== Records for this task

(** * bulkmt: the batch accumulation / flush engine of [command_processor.h]

    A shallow embedding of the three classes of [src/command_processor.h]
    ([Output] with its two implementations, [BatchCommandProcessor] and
    [BatchConsoleInput]) and the properties of the batching engine.

    Conventions of the model.
    - Subscriber objects live on a heap indexed by allocation number; an
      identifier is never reused, so a [std::weak_ptr] is the identifier and
      [lock()] is the heap lookup ([None] once the object is destroyed).
    - Everything observable is appended to a log: each [update] received by a
      subscriber, each fan-out of [DumpBatch] (the threads spawned and joined
      there, one unit per thread), and the entry into each public operation of
      the engine.
    - [m_blockDepth] is a C++ [int]; it is modelled by an integer of [Z].
      Lemma [depth_bounded] shows that its absolute value
      never exceeds the number of lines processed, so the model agrees with
      the machine integer on every run shorter than 2^31 lines. *)

From stdpp Require Import gmap strings list.
From Stdlib Require Import ZArith Lia.
(** The inner loop of [wWinMain]: the messages [PeekMessage] hands out
    before it reports an empty queue, each with the answers given while it
    is handled.  The result says whether WM_QUIT was among them. *)
Fixpoint peek_messages (queue : list (Win32.MSG * Answers)) (sh : Shell)
  : option Win32.MSG * (Shell * list shell_event) :=
  match queue with
  | [] => (None, (sh, []))
  | (msg, answers) :: queue' =>
      if bool_decide (Win32.message msg = Win32.WM_QUIT) then (Some msg, (sh, []))
      else
        let dispatched :=
          if bool_decide (Win32.hwnd msg = g_hWnd sh)
          then (WndProc (Win32.hwnd msg) (Win32.message msg) (Win32.wParam msg)
                        (Win32.lParam msg) answers sh).2
          else (sh, []) in
        let rest := peek_messages queue' dispatched.1 in
        (rest.1, (rest.2.1, dispatched.2 ++ rest.2.2))
  end.

(** The end of [wWinMain] after the loop: the presence is cleared, the
    console freed, and the [wParam] of WM_QUIT returned. *)
Definition shut_down (quit : Win32.MSG) (sh : Shell) : Z * (Shell * list shell_event) :=
  let cleared := clearPresence (R:=unit) (globals sh) in
  (Win32.to_int (Win32.wParam quit),
   (set_globals (final cleared) sh,
    map pipeline (emitted cleared)
    ++ match g_hConsoleWnd sh with Some _ => [FreeConsole_call] | None => [] end)).

(** The message loop of [wWinMain] with what follows it: one element of
    [ticks] per turn of the outer loop.  [None]: the loop has not ended
    within [ticks]. *)
Fixpoint message_loop (ticks : list (list (Win32.MSG * Answers))) (sh : Shell)
  : option (Z * (Shell * list shell_event)) :=
  match ticks with
  | [] => None
  | queue :: ticks' =>
      let peeked := peek_messages queue sh in
      match peeked.1 with
      | Some quit =>
          let down := shut_down quit peeked.2.1 in
          Some (down.1, (down.2.1, peeked.2.2 ++ down.2.2))
      | None =>
          match message_loop ticks' peeked.2.1 with
          | Some (code, (sh', evs)) =>
              Some (code, (sh', peeked.2.2 ++ RunCallbacks_call :: sleep_for 16 :: evs))
          | None => None
          end
      end
  end.

(** The answers of the operating system while [wWinMain] starts up. *)
Record Boot := mkBoot {
  AllocConsole : bool;
  GetConsoleWindow : bool;              (* a console window is returned *)
  CreateWindowExW : option Z;           (* the hidden window; None is NULL *)
  RequestAsync : hresult_error + unit;  (* the session manager, or thrown *)
  add_CurrentSessionChanged : hresult_error + unit;   (* line 545 *)
  GetCurrentSession : hresult_error + option Session;
  add_MediaPropertiesChanged : hresult_error + unit;  (* line 394 *)
  boot_os : OS;                         (* the answers to the initial run *)
  boot_files : gmap (list N) (list Byte.byte)
}.

(** [CreateDebugConsole]. *)
Definition CreateDebugConsole (boot : Boot) : option bool * list shell_event :=
  if AllocConsole boot
  then (if GetConsoleWindow boot then Some false else None,
        [pipeline (cout "Debug Console Initialized.")])
  else (None, []).

(** The text of the error shown when the media subsystem cannot be set up:
    [L"FATAL: ..." + std::wstring(ex.message())]. *)
Definition fatal_text (ex : hresult_error) : list N :=
  L "FATAL: WinRT initialization failed: " ++ message ex.

(** The [catch] block of [wWinMain]. *)
Definition fatal (os : OS) (ex : hresult_error) : list shell_event :=
  [pipeline (cerr (ws2s os (fatal_text ex)));
   MessageBoxW_call (c_str (fatal_text ex)) (L "TIDAL RPC Error")].
(** * PyShock: the TShock REST client, its URL builder and its request
      validator

    A shallow embedding of [pyshock/tshock.py] and [pyshock/enums.py].

    Conventions of the model.
    - A Python [str] is a [string] of bytes, the UTF-8 text of the Python
      string; percent-encoding works on these bytes as [urllib] does.
    - A Python [dict] is an association list in insertion order (CPython 3.7
      and later); [dict_set] keeps the position of a key that is present and
      appends a new key at the end.
    - An exception is a value of [exn]; a computation that can raise returns
      an [outcome].  Methods of the client run in the monad [M], a state
      monad whose state survives an exception, as the fields of a Python
      object do.
    - The HTTP library and the server are an oracle [transport]: from the
      requests sent so far and the URL of this one it gives the reply. *)

From Stdlib Require Import String Ascii List ZArith Bool Lia DecimalString.
Import ListNotations.
Open Scope list_scope.
Open Scope string_scope.

(* ================================================================== *)
(** ** Python values, exceptions, dictionaries *)

(** [pyshock/enums.py] *)
Inductive UserLookupType := UserLookupType_ID | UserLookupType_Name.
Inductive BanLookupType := BanLookupType_Name | BanLookupType_IP.

(** The values the client handles.  [PObj text] is an object of any other
    type (a float, a list, a nested dict): the client never looks inside
    such a value, it only renders it with [str()], and [text] is that
    rendering. *)
Inductive pyval :=
| PNone
| PBool (b : bool)
| PInt (n : Z)
| PStr (s : string)
| PUser (m : UserLookupType)
| PBan (m : BanLookupType)
| PObj (text : string).

Definition pydict := list (string * pyval).

(** Modelled from the spec: [pyshock.exceptions.ApiException] is imported by
    tshock.py and is not among the sources; it is the single typed error of
    the client and carries its message.  The other constructors are the
    exceptions the code can let escape or has to catch: [RequestException]
    is whatever [req.get] raises, [JSONDecodeError] what [res.json()] raises
    on a body that is not JSON (a [ValueError], and in recent versions of
    the HTTP library also one of its own exceptions); neither is an
    [ApiException]. *)
Inductive exn :=
| ApiException (msg : string)
| TypeError
| KeyError (key : string)
| ValueError
| RequestException
| JSONDecodeError.

Inductive outcome (A : Type) :=
| Return (a : A)
| Raise (e : exn).
Arguments Return {A} a.
Arguments Raise {A} e.

Definition is_ApiException (e : exn) : bool :=
  match e with ApiException _ => true | _ => false end.

Module Enum.
(** [member.value] *)
Definition user_value (m : UserLookupType) : string :=
  match m with UserLookupType_ID => "id" | UserLookupType_Name => "name" end.
Definition ban_value (m : BanLookupType) : string :=
  match m with BanLookupType_Name => "name" | BanLookupType_IP => "ip" end.
(** [str(member)] of a plain [Enum]: class name, dot, member name *)
Definition user_str (m : UserLookupType) : string :=
  match m with
  | UserLookupType_ID => "UserLookupType.ID"
  | UserLookupType_Name => "UserLookupType.Name"
  end.
Definition ban_str (m : BanLookupType) : string :=
  match m with
  | BanLookupType_Name => "BanLookupType.Name"
  | BanLookupType_IP => "BanLookupType.IP"
  end.
End Enum.

(** [str(v)], which is also what ["{0}".format(v)] inserts *)
Definition py_str (v : pyval) : string :=
  match v with
  | PNone => "None"
  | PBool true => "True"
  | PBool false => "False"
  | PInt n => NilZero.string_of_int (Z.to_int n)
  | PStr s => s
  | PUser m => Enum.user_str m
  | PBan m => Enum.ban_str m
  | PObj text => text
  end.

(** [v == s] for a string literal [s]: only a [str] equals a [str] *)
Definition py_eq_str (v : pyval) (s : string) : bool :=
  match v with PStr t => String.eqb t s | _ => false end.

(** [v in [s1, s2, ...]] for a list of string literals *)
Definition py_in_strs (v : pyval) (l : list string) : bool :=
  existsb (py_eq_str v) l.

Fixpoint dict_get (d : pydict) (k : string) : option pyval :=
  match d with
  | [] => None
  | (k', v) :: r => if String.eqb k' k then Some v else dict_get r k
  end.

(** [d[k] = v] *)
Fixpoint dict_set (d : pydict) (k : string) (v : pyval) : pydict :=
  match d with
  | [] => [(k, v)]
  | (k', v') :: r =>
      if String.eqb k' k then (k, v) :: r else (k', v') :: dict_set r k v
  end.

Definition dict_has (d : pydict) (k : string) : bool :=
  match dict_get d k with Some _ => true | None => false end.

(** [sep.join(args)]: every item has to be a [str] *)
Fixpoint all_strs (args : list pyval) : option (list string) :=
  match args with
  | [] => Some []
  | PStr s :: r =>
      match all_strs r with Some l => Some (s :: l) | None => None end
  | _ :: _ => None
  end.

Definition str_join (sep : string) (args : list pyval) : outcome string :=
  match all_strs args with
  | Some l => Return (String.concat sep l)
  | None => Raise TypeError
  end.

(* ================================================================== *)
(** ** [urllib.parse]: [urlencode] and [urljoin]

    The two library functions [get_url] calls, after CPython 3.11.  The
    caches are left out.  Of the checks [urlsplit] makes on a network
    location, those on IPv6 brackets and on names outside ASCII depend on
    the address and Unicode tables of the interpreter: they are the
    parameter [netloc_check] below, consulted only for a location that has
    a bracket or a byte outside ASCII. *)

Module urllib.

Definition in_range (lo hi : nat) (c : ascii) : bool :=
  let n := nat_of_ascii c in (lo <=? n)%nat && (n <=? hi)%nat.
Definition is_upper := in_range 65 90.
Definition is_lower := in_range 97 122.
Definition is_digit := in_range 48 57.
Definition is_alpha (c : ascii) : bool := is_upper c || is_lower c.
Definition one_of (chars : string) (c : ascii) : bool :=
  existsb (Ascii.eqb c) (list_ascii_of_string chars).

(** *** Quoting *)

(** [_ALWAYS_SAFE] *)
Definition always_safe (c : ascii) : bool :=
  is_alpha c || is_digit c || one_of "_.-~" c.

Definition hex_digit (n : nat) : ascii :=
  nth n (list_ascii_of_string "0123456789ABCDEF") "0"%char.

(** one byte of [quote_plus(s)], [safe] empty: kept, a space as [+], or
    [%XX] *)
Definition quote_byte (c : ascii) : string :=
  if always_safe c then String c ""
  else if Ascii.eqb c " " then "+"
  else let n := nat_of_ascii c in
       String "%" (String (hex_digit (n / 16)) (String (hex_digit (n mod 16)) "")).

Fixpoint quote_plus (s : string) : string :=
  match s with
  | "" => ""
  | String c r => quote_byte c ++ quote_plus r
  end.

(** [urlencode(query)] with [doseq] false: [str()] of every value, both
    sides quoted, the pairs in the order of the dict *)
Definition encode_item (kv : string * pyval) : string :=
  quote_plus (fst kv) ++ "=" ++ quote_plus (py_str (snd kv)).

Definition urlencode (query : pydict) : string :=
  String.concat "&" (map encode_item query).

(** *** String helpers *)

Definition lstrip (drop : ascii -> bool) : string -> string :=
  fix go (s : string) : string :=
    match s with
    | String c r => if drop c then go r else s
    | "" => ""
    end.

Fixpoint remove_chars (drop : ascii -> bool) (s : string) : string :=
  match s with
  | "" => ""
  | String c r =>
      if drop c then remove_chars drop r else String c (remove_chars drop r)
  end.

Definition lower (s : string) : string :=
  string_of_list_ascii
    (map (fun c => if is_upper c then ascii_of_nat (nat_of_ascii c + 32) else c)
         (list_ascii_of_string s)).

Definition all_chars (p : ascii -> bool) (s : string) : bool :=
  forallb p (list_ascii_of_string s).
Definition has_char (c : ascii) (s : string) : bool :=
  existsb (Ascii.eqb c) (list_ascii_of_string s).

(** [s.split(sep, 1)] when [sep] occurs in [s] *)
Fixpoint split_once (sep : ascii) (s : string) : option (string * string) :=
  match s with
  | "" => None
  | String c r =>
      if Ascii.eqb c sep then Some ("", r)
      else match split_once sep r with
           | Some (a, b) => Some (String c a, b)
           | None => None
           end
  end.

(** the same at the last occurrence of [sep] *)
Fixpoint rsplit_once (sep : ascii) (s : string) : option (string * string) :=
  match s with
  | "" => None
  | String c r =>
      match rsplit_once sep r with
      | Some (a, b) => Some (String c a, b)
      | None => if Ascii.eqb c sep then Some ("", r) else None
      end
  end.

(** [s.split(sep)] *)
Fixpoint split (sep : ascii) (s : string) : list string :=
  match s with
  | "" => [""]
  | String c r =>
      if Ascii.eqb c sep then "" :: split sep r
      else match split sep r with
           | h :: t => String c h :: t
           | [] => [String c ""]
           end
  end.

(** the longest prefix without a character of [stop], and the rest *)
Fixpoint span_until (stop : ascii -> bool) (s : string) : string * string :=
  match s with
  | "" => ("", "")
  | String c r =>
      if stop c then ("", s)
      else let (a, b) := span_until stop r in (String c a, b)
  end.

====

> _Work instruction_
Begin at the line above that has "- A Python [dict]" and stop after the line that has "requests sent so", copying each line exactly and adding nothing else.

> _Expected output_
    - A Python [dict] is an association list in insertion order (CPython 3.7
      and later); [dict_set] keeps the position of a key that is present and
      appends a new key at the end.
    - An exception is a value of [exn]; a computation that can raise returns
      an [outcome].  Methods of the client run in the monad [M], a state
      monad whose state survives an exception, as the fields of a Python
      object do.
    - The HTTP library and the server are an oracle [transport]: from the
      requests sent so far and the URL of this one it gives the reply. *)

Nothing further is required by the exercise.